(* ===== verification/WgStop.v ===== *)
(** * Stopping a stack with callers waiting on it
      ([StackShared::stop], [StackShared::wait_stopped] of [src/wireguard/stack.rs])

    [WgStack.stop] is the effect of a stop; this file is its order.  A stop sets
    a flag, then closes the TCP and UDP sockets under the lock, which wakes the
    wakers registered there, then rings [stopped_notify].  Calls run in between:
    each polls the stack with the operation of [WgSockets] or [WgResolve] it is,
    and sleeps when that waits, until its socket wakes it.  A watcher is
    [wait_stopped], which reads the flag outside the lock. *)

From Stdlib Require Import ZArith Lia String Ascii.
From stdpp Require Import gmap strings numbers prelude.
From S2P Require Import Prelude Net Errors Runtime Provider WgSpec WgLink WgStack WgSockets WgResolve WgPump WgSlots.

#[local] Open Scope nat_scope.

(** smoltcp: reading what a closed socket has left does not open it. *)
Class SmoltcpStops `{Smoltcp} : Prop := {
  recv_slice_closed (room : nat) (t : Tcp) :
    tcp_state t = Closed -> tcp_state (snd (tcp_recv_slice room t)) = Closed
}.

#[export] Instance Direction_eq_dec : EqDecision Direction.
Proof. solve_decision. Defined.

(** How far the stop is. *)
Inductive Stopper : Type := Working | Flagged | ClosedAll | Rung.

(** A call that can wait.  [late]: the dial opened its socket after the stop had
    closed the others. *)
Inductive Call : Type :=
| CRead (st : WgTcpStream) (room : nat)
| CWrite (st : WgTcpStream) (data : list Z)
| CFlush (st : WgTcpStream)
| CDial (h : nat) (late : bool)
| CAccept (l : WgTcpListener)
| CSend (u : WgUdpSocket) (data : list Z) (remote : SocketAddr)
| CRecv (u : WgUdpSocket) (room : nat)
| CLookup (q : nat).

Inductive Progress : Type := Polling | Parked | Returned.

(** [wait_stopped] between its steps; [seen] is how often [stopped_notify] had
    rung when the waiter was enabled. *)
Inductive Watcher : Type :=
| Looping
| Enabled (seen : nat)
| Notified (seen : nat)
| Done.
-----
> Work task
Check each line of the records for the word "late" and extract those that contain it.

> Solution to this exercise
(** A call that can wait.  [late]: the dial opened its socket after the stop had
| CDial (h : nat) (late : bool)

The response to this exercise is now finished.